It led our government, within hours of the 9/11 attacks, to announce to the world that Islam was not and is not our enemy. Repeatedly, the president himself has said it: "The 19 suicide terrorists hijacked a great religion." The message from all our top officials has been abundantly clear: "That's that; Islam off the table; no need to go deeper."
But we have the ostrich routine way too far. A commitment in favor of toleration is not the same as a commitment against examination. We have been so paralyzed by the fear of being portrayed as an enemy of Islam — as an enemy of a creed practiced by perhaps a billion people worldwide — that we've lost our voice on a very salient question: What will be the Islam of the 21st century? Will it be the Islam of the militants, or the Islam of the moderates? That's the reality we need to grapple with.
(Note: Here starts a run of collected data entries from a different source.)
Lemma lookup_set_call st i f j c :
  calls (set_call st i f) !! j = Some c <->
  (j = i /\ exists c0, calls st !! i = Some c0 /\ c = f c0) \/ (j <> i /\ calls st !! j = Some c).
Proof.
  simpl. destruct (decide (j = i)) as [->|Hne].
  - rewrite list_lookup_alter_eq. destruct (calls st !! i); simpl; naive_solver.
  - rewrite list_lookup_alter_ne by done. naive_solver.
Qed.

Lemma cid_alter f i (l : list call) : (forall c, cid (f c) = cid c) -> cid <$> alter f i l = cid <$> l.
Proof.
  intros Hf. revert i. induction l as [|c l IH]; intros [|i]; csimpl; [done|done|by rewrite Hf|].
  by rewrite IH.
Qed.

(** A change of one call, with the entries of [await] for its ID set as needed. *)
Lemma update_inv st st' i c f :
  client_inv st -> calls st !! i = Some c -> (forall c, cid (f c) = cid c) ->
  calls st' = alter f i (calls st) -> seq st' = seq st -> received st' = received st ->
  await st' !! cid c = (if awaiting (f c) then Some i else None) ->
  (forall id, id <> cid c -> await st' !! id = await st !! id) ->
  (forall r, has_reply (f c) r -> has_reply c r \/ recv_loop st = Pushing i r) ->
  (forall j r, recv_loop st' = Pushing j r -> recv_loop st = Pushing j r) ->
  client_inv st'.
Proof.
  intros [H1 H2 H3 H4 H5 H6 H7] Hi Hf Ec Es Ev Haw Hother Hreply Hrl.
  assert (forall j c', calls st !! j = Some c' -> cid c' = cid c -> j = i) as Huniq.
  { intros j c' Hj E. eapply NoDup_lookup; [exact H1| |].
    - rewrite list_lookup_fmap, Hj. simpl. by rewrite E.
    - by rewrite list_lookup_fmap, Hi. }
  assert (forall j c', calls st' !! j = Some c' <->
    (j = i /\ exists c0, calls st !! i = Some c0 /\ c' = f c0) \/ (j <> i /\ calls st !! j = Some c')) as Hlook.
  { intros j c'. rewrite Ec. apply (lookup_set_call st i f). }
  split; rewrite ?Es, ?Ev; try done.
  - by rewrite Ec, cid_alter.
  - intros j c'. rewrite Hlook. intros [[-> (c0 & Hc0 & ->)]|[_ Hj]];
      [rewrite Hf|]; by eapply H2.
  - intros id j Hj. destruct (decide (id = cid c)) as [->|Hne].
    + rewrite Haw in Hj. destruct (awaiting (f c)) eqn:E; [|done]. injection Hj as <-.
      exists (f c). split; [|by rewrite Hf]. apply Hlook. left. eauto.
    + rewrite Hother in Hj by done. destruct (H4 _ _ Hj) as (c' & Hc' & Hid & Ha).
      exists c'. split; [|done]. apply Hlook. right. split; [|done].
      intros ->. congruence.
  - intros j c'. rewrite Hlook. intros [[-> (c0 & Hc0 & ->)]|[Hne Hj]] Ha.
    + assert (c0 = c) as -> by congruence. by rewrite Hf, Haw, Ha.
    + rewrite Hother; [by apply H5|]. intros E. apply Hne. by eapply Huniq.
  - intros j c' r. rewrite Hlook. intros [[-> (c0 & Hc0 & ->)]|[Hne Hj]] Hr.
    + assert (c0 = c) as -> by congruence. rewrite Hf. apply (H6 i c r Hi).
      destruct Hr as [Hr|Hr]; [by apply Hreply|right; by apply Hrl].
    + apply (H6 j c' r Hj). destruct Hr as [Hr|Hr]; [by left|right; by apply Hrl].
  - intros j r Hr. apply Hrl, H7 in Hr. apply lookup_lt_is_Some in Hr.
    rewrite Ec.
    apply lookup_lt_is_Some. by rewrite length_alter.
Qed.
Let's make no mistake about this: We have a crucial national-security interest in the outcome of that struggle. We need the moderates to win. And here, when I speak of moderates, I am not talking about those who merely pay lip service to moderation. I am not talking about those who take advantage of America's benign traditions and our reluctance to examine the religious practices of others. I am not talking about those who use that blind eye we turn as an opportunity to be apologists, enablers, and supporters of terrorists.
I am talking about authentic moderates: millions of Muslims who want an enlightened, tolerant, and engaged Islam for today's world. Those people need our help in the worst way. They are losing the battles for their communities. The militants may not be a majority, but they are a vocal, aggressive minority — and they are not nearly as much of a small fringe as we'd like to believe.
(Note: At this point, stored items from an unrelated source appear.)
(* ===== verification/Events.v ===== *)
(** * Events: [event/bus.go], [event/events.go]

    The cluster's event bus. An event travels as its registered type name and its JSON;
    a subscriber names the type by the first parameter of its handler. [reflect] and
    [encoding/json] are modelled as far as the program looks at them. *)

From S2P Require Import Prelude External Messages.

Local Open Scope Z_scope.
Local Open Scope go_scope.

(** [reflect.Type]: a named type behind a number of pointers. *)
Record rtype := { rt_stars : nat; rt_name : string }.

#[export] Instance rtype_eq_dec : EqDecision rtype.
Proof. solve_decision. Defined.
#[export] Program Instance rtype_countable : Countable rtype :=
  inj_countable' (fun t => (rt_stars t, rt_name t)) (fun p => {| rt_stars := p.1; rt_name := p.2 |}) _.
Next Obligation. by intros []. Qed.

Definition deref (t : rtype) : rtype := {| rt_stars := pred (rt_stars t); rt_name := rt_name t |}.

(** ** Registered events *)

(** The maps [events] and [types]. *)
Record registered := { events : gmap string rtype; types : gmap rtype string }.

Definition no_events : registered := {| events := ∅; types := ∅ |}.

Definition Register (r : registered) (eventType : string) (ev : rtype) : outcome registered :=
  match events r !! eventType with
  | Some _ => Panic
  | None =>
      let valueType := deref ev in
      Ret {| events := <[eventType := valueType]> (events r);
             types := <[valueType := eventType]> (types r) |}
  end.

(** The registrations of [init], before those of the program. *)
Definition init : outcome registered :=
  let! r := Register no_events "user:connected" {| rt_stars := 0; rt_name := "event.UserConnected" |} in
  Register r "user:disconnected" {| rt_stars := 0; rt_name := "event.UserDisconnected" |}.

(** ** Payloads *)

(** Times are nanoseconds, those of a payload microseconds. *)
Record payload := { p_Time : Z; p_Type : string; p_Detail : bytes }.

#[export] Instance payload_eq_dec : EqDecision payload.
Proof. solve_decision. Defined.

Definition UnixMicro (t : Z) : Z := t / 1000.
Definition GetTime (p : payload) : Z := p_Time p * 1000.

(** What the program uses of [encoding/json]: contents of events, each of a named type,
    and payloads. *)
Class EventJSON := {
  content : Type;
  content_type : content -> string;
  detail_Marshal : content -> result bytes;
  detail_Unmarshal : string -> bytes -> result content;
  payload_Marshal : payload -> result bytes;
  payload_Unmarshal : bytes -> result payload;
}.

Section Events.
Context `{EJ : EventJSON}.

(** An event, given by value or by pointer. *)
Record event := { ev_stars : nat; ev_content : content }.

Definition TypeOf (ev : event) : rtype :=
  {| rt_stars := ev_stars ev; rt_name := content_type (ev_content ev) |}.

Definition newPayload (r : registered) (now : Z) (ev : event) : result payload :=
  match types r !! deref (TypeOf ev) with
  | None => Err (Errorf "unknown event %q" [AStr ""] None)
  | Some eventType =>
      match detail_Marshal (ev_content ev) with
      | Err err => Err err
      | Ok detail => Ok {| p_Time := UnixMicro now; p_Type := eventType; p_Detail := detail |}
      end
  end.

(** ** The bus *)

Record EventOptions := { ev_ChannelName : string }.
Definition newEventOptions : EventOptions := {| ev_ChannelName := "nodehub:events" |}.
Definition WithEventChannelName (name : string) (_ : EventOptions) : EventOptions :=
  {| ev_ChannelName := name |}.

(** [Publish]: the error, and what was given to the queue, which answers [queue]. *)
Definition Publish (r : registered) (now : Z) (ev : event) (queue : option gerror)
  : outcome (option gerror * option bytes) :=
  match newPayload r now ev with
  | Err _ => Panic
  | Ok p =>
      match payload_Marshal p with
      | Err err => Ret (Some err, None)
      | Ok data => Ret (queue, Some data)
      end
  end.

(** What the handler given to [Subscribe] is: not a function, or one with parameters. *)
Inductive handler_type := NotFunc | Func (ins : list rtype).

Definition time_Time : rtype := {| rt_stars := 0; rt_name := "time.Time" |}.

(** A subscription: the name of its events and the type of the first parameter. *)
Record subscription := { sub_event : string; sub_arg : rtype }.

Definition Subscribe (r : registered) (handler : handler_type) : outcome subscription :=
  match handler with
  | Func [firstArg; secondArg] =>
      match types r !! deref firstArg with
      | None => Panic
      | Some eventType =>
          if bool_decide (secondArg = time_Time)
          then Ret {| sub_event := eventType; sub_arg := firstArg |}
          else Panic
      end
  | _ => Panic
  end.

(** The goroutine of [observe]: a message becomes an item of the observable. *)
Definition observe (msg : bytes) : result payload := payload_Unmarshal msg.

(** The function that [Subscribe] gives to [ForEach]: the event and the time the handler
    is called with, if it is. *)
Definition on_next (sub : subscription) (p : payload) : option (event * Z) :=
  if bool_decide (p_Type p = sub_event sub) then
    match detail_Unmarshal (rt_name (sub_arg sub)) (p_Detail p) with
    | Err _ => None
    | Ok c => Some ({| ev_stars := rt_stars (sub_arg sub); ev_content := c |}, GetTime p)
    end
  else None.

(** All the calls of a handler, as messages come from the queue; errors are logged. *)
Definition handler_calls (sub : subscription) (msgs : list bytes) : list (event * Z) :=
  omap (fun msg => match observe msg with Ok p => on_next sub p | Err _ => None end) msgs.

(** The function of [Observable]: an event by pointer. *)
Definition observed (r : registered) (p : payload) : result event :=
  match events r !! p_Type p with
  | None => Err (Errorf "unknown event %q" [AStr (p_Type p)] None)
  | Some evType =>
      match detail_Unmarshal (rt_name evType) (p_Detail p) with
      | Err err => Err (Errorf "unmarshal event %q, %w" [AStr (p_Type p)] (Some err))
      | Ok c => Ok {| ev_stars := S (rt_stars evType); ev_content := c |}
      end
  end.

(** ** Lemmas *)

(** The registrations of a program. *)
Fixpoint register_events (r : registered) (regs : list (string * rtype)) : outcome registered :=
  match regs with
  | [] => Ret r
  | (name, ty) :: regs => let! r := Register r name ty in register_events r regs
  end.

(** A type is known by a name that stands for it. *)
Definition consistent (r : registered) : Prop :=
  forall t name, types r !! t = Some name -> events r !! name = Some t.

Lemma Register_consistent r name ty r' :
  consistent r -> Register r name ty = Ret r' -> consistent r'.
Proof.
  intros Hr. unfold Register. destruct (events r !! name) eqn:Hn; [done|]. intros [= <-].
  intros t n. simpl. rewrite lookup_insert_Some. intros [[<- <-]|[Hne Ht]].
  - by rewrite lookup_insert_eq.
  - apply Hr in Ht. rewrite lookup_insert_ne; [done|]. congruence.
Qed.

Lemma register_events_consistent regs r r' :
  consistent r -> register_events r regs = Ret r' -> consistent r'.
Proof.
  revert r. induction regs as [|[n t] regs IH]; intros r Hr; simpl; [by intros [= <-]|].
  intros (r1 & H1 & H2)%outcome_bind_Ret. eapply IH; [|done]. by eapply Register_consistent.
Qed.

Lemma no_events_consistent : consistent no_events.
Proof. intros t n. simpl. by rewrite lookup_empty. Qed.

(** What [Publish] gives to the queue. *)
Lemma Publish_event_payload r now ev queue err data :
  Publish r now ev queue = Ret (err, Some data) ->
  exists name detail, types r !! deref (TypeOf ev) = Some name /\
    detail_Marshal (ev_content ev) = Ok detail /\ err = queue /\
    payload_Marshal {| p_Time := UnixMicro now; p_Type := name; p_Detail := detail |} = Ok data.
Proof.
  unfold Publish, newPayload. destruct (types r !! _) as [name|]; [|done].
  destruct (detail_Marshal _) as [detail|]; [|done].
  destruct (payload_Marshal _) as [d|] eqn:Hp; [|done]. intros [= <- <-]. eauto 6.
Qed.
End Events.

Section Claims.
Context `{EJ : EventJSON}.

(** [encoding/json] reads back what it wrote, for the content of an event and the payloads
    that carry it. *)
Definition json_faithful (ev : event) : Prop :=
  (forall p data, detail_Marshal (ev_content ev) = Ok (p_Detail p) -> payload_Marshal p = Ok data ->
     payload_Unmarshal data = Ok p) /\
  forall data, detail_Marshal (ev_content ev) = Ok data ->
    detail_Unmarshal (content_type (ev_content ev)) data = Ok (ev_content ev).

(** C16. An event reaches exactly the handlers of its type: in a program whose
    registrations succeeded, whatever names and types they used, a published event that
    survives JSON makes a subscribed handler run once if the handler's first parameter
    is of the event's type, by value or by pointer on either side, and not at all
    otherwise; the handler gets the content that was published and the time of the
    publication rounded down to a microsecond. The other messages of the queue do not
    matter. *)
Theorem event_delivered regs r now ev data args sub before after :
  register_events no_events regs = Ret r ->
  Publish r now ev None = Ret (None, Some data) -> json_faithful ev ->
  Subscribe r (Func args) = Ret sub ->
  exists t, args = [sub_arg sub; t] /\
    handler_calls sub (before ++ [data] ++ after) =
      (handler_calls sub before ++
       (if decide (deref (sub_arg sub) = deref (TypeOf ev))
        then [({| ev_stars := rt_stars (sub_arg sub); ev_content := ev_content ev |},
               1000 * (now / 1000))]
        else []) ++
       handler_calls sub after)%list.
Proof.
  intros Hregs Hpub [Hpj Hdj] Hsub.
  assert (consistent r) as Hcons by (by eapply register_events_consistent, Hregs; apply no_events_consistent).
  apply Publish_event_payload in Hpub as (name & detail & Hname & Hd & _ & Hp).
  apply Hpj in Hp; [|done]. apply Hdj in Hd. unfold Subscribe in Hsub.
  destruct args as [|a1 [|a2 [|]]]; try done.
  destruct (types r !! deref a1) as [ev_name|] eqn:Ha; [|done]. case_bool_decide; [|done].
  injection Hsub as <-. simpl. exists a2. split; [done|].
  unfold handler_calls. rewrite omap_app. f_equal. simpl. unfold observe. rewrite Hp.
  unfold on_next. simpl. case_decide as E.
  - rewrite E, Hname in Ha. injection Ha as <-. rewrite bool_decide_true by done.
    replace (rt_name a1) with (content_type (ev_content ev)) by (by injection E as _ ->).
    rewrite Hd. unfold GetTime, UnixMicro. simpl. by rewrite Z.mul_comm.
  - rewrite bool_decide_false; [done|]. intros ->. apply E.
    apply Hcons in Ha, Hname. congruence.
Qed.
End Claims.

(** ** Witnesses *)

(** Contents are names of users, of the two types of the package. *)
#[local] Instance sample_EventJSON : EventJSON := {|
  content := bool * byte;
  content_type c := if c.1 then "event.UserConnected"%string else "event.UserDisconnected"%string;
  detail_Marshal c := Ok [c.2];
  detail_Unmarshal ty b :=
    match b with
    | [x] => Ok (bool_decide (ty = "event.UserConnected"%string), x)
    | _ => Err (EForeign "json")
    end;
  payload_Marshal p :=
    if bool_decide (p = {| p_Time := 12; p_Type := "user:connected"; p_Detail := [Byte.x61] |})
    then Ok [Byte.x70] else Err (EForeign "json");
  payload_Unmarshal b :=
    if bool_decide (b = [Byte.x70])
    then Ok {| p_Time := 12; p_Type := "user:connected"; p_Detail := [Byte.x61] |}
    else Err (EForeign "json");
|}.

Definition sample_types : list (string * rtype) :=
  [("user:connected", {| rt_stars := 0; rt_name := "event.UserConnected" |});
   ("user:disconnected", {| rt_stars := 1; rt_name := "event.UserDisconnected" |})]%string.
Definition sample_registered : registered :=
  outcome_get no_events (register_events no_events sample_types).
Definition sample_event : event := {| ev_stars := 1; ev_content := (true, Byte.x61) |}.

Lemma event_delivered_witness :
  handler_calls {| sub_event := "user:connected";
                   sub_arg := {| rt_stars := 0; rt_name := "event.UserConnected" |} |}
    [[]; [Byte.x70]; [Byte.x71]]
  = [({| ev_stars := 0; ev_content := (true, Byte.x61) |}, 12000)].
Proof.
  destruct (event_delivered sample_types sample_registered 12345 sample_event [Byte.x70]
    [{| rt_stars := 0; rt_name := "event.UserConnected" |}; time_Time]
    {| sub_event := "user:connected"; sub_arg := {| rt_stars := 0; rt_name := "event.UserConnected" |} |}
    [[]] [[Byte.x71]]) as (t & _ & H).
  - vm_compute. reflexivity.
  - vm_compute. reflexivity.
  - split; [|intros data [= <-]; reflexivity].
    intros p data _. simpl. case_bool_decide; [|discriminate]. intros [= <-].
    by rewrite bool_decide_true, H.
  - vm_compute. reflexivity.
  - exact H.
Defined.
As an assistant U.S. attorney, time and time again I heard it over the last decade, from ordinary Muslims we reached out to for help — people we wanted to hire as Arabic translators, or who were potential witnesses, or who were simply in a position to provide helpful information. People who were as far from being terrorists as you could possibly be. "I'd like to help the government," they would say, "but I can't." And it was not so much about their safety — although there was, no doubt, some of that going on. It was about ostracism.
Repeatedly they'd tell us that the militant factions dominated their communities. These elements were usually not the most numerous, but they were the most vocal, the best networked, the best funded, and the most intimidating. Consequently, people whose patriotic instinct was to be helpful could not overcome the fear that they and their families could be blackballed if it became known that they had helped the United States prosecute Muslim terrorists. The militants had the kind of suasion that could turn whole communities into captive audiences.
This is no small matter. Events of the last decade, throughout the world, are a powerful lesson that the more insular and dominated communities become, the more they are likely to breed the attitudes and pathologies that lead to terrorist plots and suicide bombings. It's true that suicide bombers seem to defy precise psychological profiling; they come from diverse economic and educational backgrounds — the only common thread seems to be devotion to militant Islam. But while we have not had success predicting who is likely to become a suicide bomber, it is far easier to get a read on where suicide bombers and other terrorists will come from. They come from communities where the militants dominate and those who don't accept their beliefs are cowed into submission.
SAVING OURSELVES, SAVING ISLAM
That militant Islam is our enemy is a fact. That it is the object of our war is a fact. That we need to empower real moderates is a fact. And we need to talk about these facts.
We are not helping the authentic moderates if we avoid having the conversation that so needs to be had if the militants hiding in the weeds we've created are going to be exposed and marginalized. If we fail to be critical, if we fail to provoke that discussion, it will continue to be militants who hold positions of influence and who control indoctrination in communities, madrassas, prisons, and other settings where the young, the vulnerable, and the alienated are searching for direction.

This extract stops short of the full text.